- What you will do:
In the listing below, count each line containing "MediaTime" and answer with the count only.

- Entries provided:

(* ===== verification/Rtp.v ===== *)
(** * RTP packets inside the server

    Models [crates/pulsebeam/src/rtp/mod.rs] ([RtpPacket]), [extensions.rs],
    [time.rs], [frame_selector.rs] and [SourceEncoding] of [track.rs]. An [Arc]
    is the value it points to: the snapshots are immutable and every change
    goes through a fresh one ([set_descriptor], [set_raw_descriptor]). *)

From S2P Require Import Prelude Bits Dd Vla H264.

(** ** [time.rs] *)

Record MediaTime := mkTime { ticks : Z; frequency : Z }.
Definition numer (t : MediaTime) : Z := ticks t.

(** [PartialEq for MediaTime]: cross-multiplied, as [Ord] has it. *)
Definition media_time_eqb (a b : MediaTime) : bool :=
  saturating_mul 128 (ticks a) (frequency b) =? saturating_mul 128 (ticks b) (frequency a).

(** ** [extensions.rs] *)

Record RtpExtensions := mkExt {
  rid : option string;
  audio_level : option Z;
  raw_dependency_descriptor : option (list Z);
  dependency_descriptor : option DependencyDescriptor;
  video_layers_allocation : option VideoLayersAllocation;
  opaque : list (string * list Z);
}.

Definition ext_default : RtpExtensions := mkExt None None None None None [].
Definition set_raw_descriptor (v : list Z) (e : RtpExtensions) : RtpExtensions :=
  mkExt (rid e) (audio_level e) (Some v) (dependency_descriptor e) (video_layers_allocation e) (opaque e).
Definition set_descriptor (v : DependencyDescriptor) (e : RtpExtensions) : RtpExtensions :=
  mkExt (rid e) (audio_level e) (raw_dependency_descriptor e) (Some v) (video_layers_allocation e) (opaque e).

(** The extension's bytes and the writer's new structure. A failed [write]
    leaves the writer as it was, and its partial output is overwritten. *)
Definition write_dependency_descriptor (W : option TemplateDependencyStructure) (buf : list Z) (e : RtpExtensions)
    : option TemplateDependencyStructure * option (list Z) :=
  let fallback :=
    match raw_dependency_descriptor e with
    | None => None
    | Some raw =>
        if (length raw <=? length buf)%nat then
          Some (match dependency_descriptor e with
                | Some dd =>
                    if (MANDATORY_LEN <=? length raw)%nat
                    then take 1 raw ++ be_encode 2 (frame_number dd) ++ drop MANDATORY_LEN raw
                    else raw
                | None => raw
                end)
        else None
    end in
  match dependency_descriptor e with
  | Some dd =>
      match write W dd buf with
      | Ok (W', buf', len) => (W', Some (take (Z.to_nat len) buf'))
      | Err _ => (W, fallback)
      end
  | None => (W, fallback)
  end.

(** ** [mod.rs] *)

Definition VIDEO_FREQUENCY : Z := 90000.

Record RtpPacket := mkPacket {
  ssrc : Z;
  marker : bool;
  ext_vals : RtpExtensions;
  seq_no : Z;
  rtp_ts : MediaTime;
  arrival_ts : Z;
  playout_time : Z;
  is_keyframe : bool;
  is_frame_start : bool;
  nal : Z;
  reported_height : Z;
  payload : list Z;
}.

Abbreviation rtp_ticks p := (numer (rtp_ts p)).

Definition with_seq (s : Z) (p : RtpPacket) : RtpPacket :=
  mkPacket (ssrc p) (marker p) (ext_vals p) s (rtp_ts p) (arrival_ts p) (playout_time p) (is_keyframe p)
    (is_frame_start p) (nal p) (reported_height p) (payload p).
Definition with_ts (t : MediaTime) (p : RtpPacket) : RtpPacket :=
  mkPacket (ssrc p) (marker p) (ext_vals p) (seq_no p) t (arrival_ts p) (playout_time p) (is_keyframe p)
    (is_frame_start p) (nal p) (reported_height p) (payload p).
Definition with_ext (e : RtpExtensions) (p : RtpPacket) : RtpPacket :=
  mkPacket (ssrc p) (marker p) e (seq_no p) (rtp_ts p) (arrival_ts p) (playout_time p) (is_keyframe p)
    (is_frame_start p) (nal p) (reported_height p) (payload p).
Definition with_bounds (start m : bool) (p : RtpPacket) : RtpPacket :=
  mkPacket (ssrc p) m (ext_vals p) (seq_no p) (rtp_ts p) (arrival_ts p) (playout_time p) (is_keyframe p)
    start (nal p) (reported_height p) (payload p).
Definition with_times (arrival playout : Z) (p : RtpPacket) : RtpPacket :=
  mkPacket (ssrc p) (marker p) (ext_vals p) (seq_no p) (rtp_ts p) arrival playout (is_keyframe p)
    (is_frame_start p) (nal p) (reported_height p) (payload p).

(** ** [frame_selector.rs] *)

Inductive FrameDecision := Forward | Drop.
Inductive DecodeTargetSelection := Full | Target (dt : nat).

Definition keep (target : DecodeTargetSelection) (dd : DependencyDescriptor) : bool :=
  match target with Full => true | Target dt => is_in_decode_target dd dt end.

(** [DependencyDescriptorSelector] is its target. *)
Definition decide_frame (target : DecodeTargetSelection) (p : RtpPacket) : FrameDecision :=
  match dependency_descriptor (ext_vals p) with
  | Some dd => if negb (keep target dd) then Drop else Forward
  | None => Forward
  end.

(** ** [SourceEncoding] *)

Inductive SourceEncoding := Rid (r : option string) | SourceSsrc (s : Z).
#[export] Instance SourceEncoding_eq_dec : EqDecision SourceEncoding.
Proof. solve_decision. Defined.

Definition encoding_matches (e : SourceEncoding) (s : Z) (r : option string) : bool :=
  match e with
  | Rid expected => bool_decide (expected = r)
  | SourceSsrc expected => expected =? s
  end.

- Problem solution:
6